**Source material**.
Lemma sent_statements (l : list str) :
  flat_map (fun c => match c with ExecSql sql => [sql] | _ => [] end)
           (map ExecSql l) = l.
Proof. induction l as [|x l IH]; cbn; [reflexivity|now f_equal]. Qed.

Lemma sent_no_statement (l : list str) :
  flat_map (fun c => match c with ExecSql sql => [sql] | _ => [] end)
           (map CountRows l) = [].
Proof. induction l as [|x l IH]; cbn; [reflexivity|exact IH]. Qed.

(** X12.  With the credentials set, the client created and the file
    read, the script prints "Migration applied successfully!" whatever
    the executor answered, also when it raised on every statement; by
    then every statement of the file has been sent once and has its
    outcome, the same as in a run of the loop alone. *)
Theorem applied_message_whatever_failed (env : Env) (sql : str)
        (r : Remote) :
  credentials_set env = true ->
  create_client (getenv (NEXT_PUBLIC_SUPABASE_URL env))
                (getenv (SUPABASE_SERVICE_ROLE_KEY env)) = Ok tt ->
  migration_file env = Some sql ->
  In MigrationApplied (stdout (snd (main env r)))
  /\ submitted (snd (main env r)) = statements sql
  /\ outcomes (snd (main env r)) = outcomes (apply (statements sql) r).
Proof.
  intros Hc Hcl Hf.
  destruct (main_reaches_body env sql r Hc Hcl Hf)
    as [w2 [_ [Hcalls [Hout [_ [Hin ->]]]]]].
  cbn [snd]. unfold submitted.
  destruct (verify_tables_outcome w2)
    as [[_ [w' [lines [-> [Hs [_ [Hk Ho]]]]]]]
       |[_ [e [w' [k [-> [Hs [_ [Hk Ho]]]]]]]]].
  - rewrite Hs, Hk, Ho, Hcalls, flat_map_app.
    rewrite sent_statements, sent_no_statement, app_nil_r.
    split; [apply in_or_app; now left|]. split; [reflexivity|exact Hout].
  - destruct (handler_adds env (getenv (NEXT_PUBLIC_SUPABASE_URL env)) e w')
      as [last [-> [_ [-> ->]]]].
    rewrite Hs, Hk, Ho, Hcalls, flat_map_app.
    rewrite sent_statements, sent_no_statement, app_nil_r.
    split; [apply in_or_app; now left|]. split; [reflexivity|exact Hout].
Qed.
(** * LearnQwest ADA pipeline: decomposition, wave scheduling, routing,
    coordination and synthesis.

    A shallow embedding of the Python sources
      - [ada_task_decomposer.py]    (TaskDecomposer, SubTask, TaskPlan)
      - [ada_coordinator.py]        (ExecutionStrategy, ADACoordinator)
      - [ada_orchestrator.py]       (RoutingSpine, FeedbackLoop)
      - [ada_output_synthesizer.py] (OutputSynthesizer, IonOutput, SynthesizedReport)
    followed by the properties of the specification that concern them.

    Conventions of the embedding.
      - Python [str] is [string]; texts are ASCII, so [str.lower] only touches
        the letters A-Z.
      - Python [int] is [Z]; a [float] is an exact rational of [Q], the
        rounding of binary floating point being left out; a [dict] with
        string keys is a [gmap string _] (equality of dicts is extensional,
        like equality of gmaps); a [set] of strings is a [gset string].
      - Instants and durations are whole microseconds, the resolution of
        [datetime]. Computation takes no time; awaiting an executor takes the
        latency of its call.
      - A [while] loop is a fixpoint on a fuel argument; the result type [run]
        separates a normal return from a raised exception and from running
        out of fuel, and every loop is proved to return with the fuel it is
        given.
      - Mutable objects (the decomposer's counter, the feedback store, the
        routes, the clock, standard output) are threaded explicitly.
      - [verbose] and [trace] are off, as by default. *)

From Stdlib Require Import Ascii String ZArith QArith Qround Lqa.
From stdpp Require Import base tactics option list sorting gmap strings pretty.

#[local] Set Warnings "-clear-no-such-hyp".

Local Open Scope string_scope.
Local Open Scope Z_scope.
Local Open Scope list_scope.

(** ** Outcomes of running Python code *)

(** The exceptions of the model; all are of class [Exception], which is what
    the handlers of the code catch. *)
Inductive exn : Type :=
| ValueError
| StopIteration
| TimeoutError
| Exception (msg : string).

Inductive run (A : Type) : Type :=
| Done (a : A)
| Raise (e : exn)
| OutOfFuel.
Arguments Done {A} a.
Arguments Raise {A} e.
Arguments OutOfFuel {A}.

#[global] Instance run_ret : MRet run := fun A a => Done a.

#[global] Instance run_bind : MBind run := fun A B k m =>
  match m with
  | Done a => k a
  | Raise e => Raise e
  | OutOfFuel => OutOfFuel
  end.

(** [str(e)] *)
Definition exn_str (e : exn) : string :=
  match e with
  | ValueError => "list.remove(x): x not in list"
  | StopIteration => ""
  | TimeoutError => ""
  | Exception msg => msg
  end.

(** ** Python strings *)

Definition is_upper (c : ascii) : bool :=
  let n := nat_of_ascii c in (65 <=? n)%nat && (n <=? 90)%nat.

Definition lower_ascii (c : ascii) : ascii :=
  if is_upper c then ascii_of_nat (nat_of_ascii c + 32) else c.

(** [s.lower()] *)
Fixpoint lower (s : string) : string :=
  match s with
  | EmptyString => EmptyString
  | String c s' => String (lower_ascii c) (lower s')
  end.

(** [s.startswith(p)] *)
Fixpoint startswith (p s : string) : bool :=
  match p, s with
  | EmptyString, _ => true
  | String a p', String b s' => bool_decide (a = b) && startswith p' s'
  | String _ _, EmptyString => false
  end.

(** [sub in s] *)
Fixpoint contains (sub s : string) : bool :=
  startswith sub s ||
  match s with
  | EmptyString => false
  | String _ s' => contains sub s'
  end.

(** [any(w in s for w in ws)] *)
Definition any_in (ws : list string) (s : string) : bool :=
  existsb (fun w => contains w s) ws.

(** Whitespace as [str.split()] and [str.strip()] see it on ASCII text. *)
Definition is_space (c : ascii) : bool :=
  let n := nat_of_ascii c in
  ((9 <=? n)%nat && (n <=? 13)%nat) || ((28 <=? n)%nat && (n <=? 32)%nat).

(** [s.split()]: maximal runs of non-whitespace characters. *)
Fixpoint split_go (cur : option string) (s : string) : list string :=
  match s with
  | EmptyString => option_list (String.rev <$> cur)
  | String c s' =>
      if is_space c
      then option_list (String.rev <$> cur) ++ split_go None s'
      else split_go (Some (String c (default EmptyString cur))) s'
  end.

Definition py_split (s : string) : list string := split_go None s.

**Task instructions**.
Each line above with the word "code" must be returned.

**Task result**.
(** ** Outcomes of running Python code *)
    the handlers of the code catch. *)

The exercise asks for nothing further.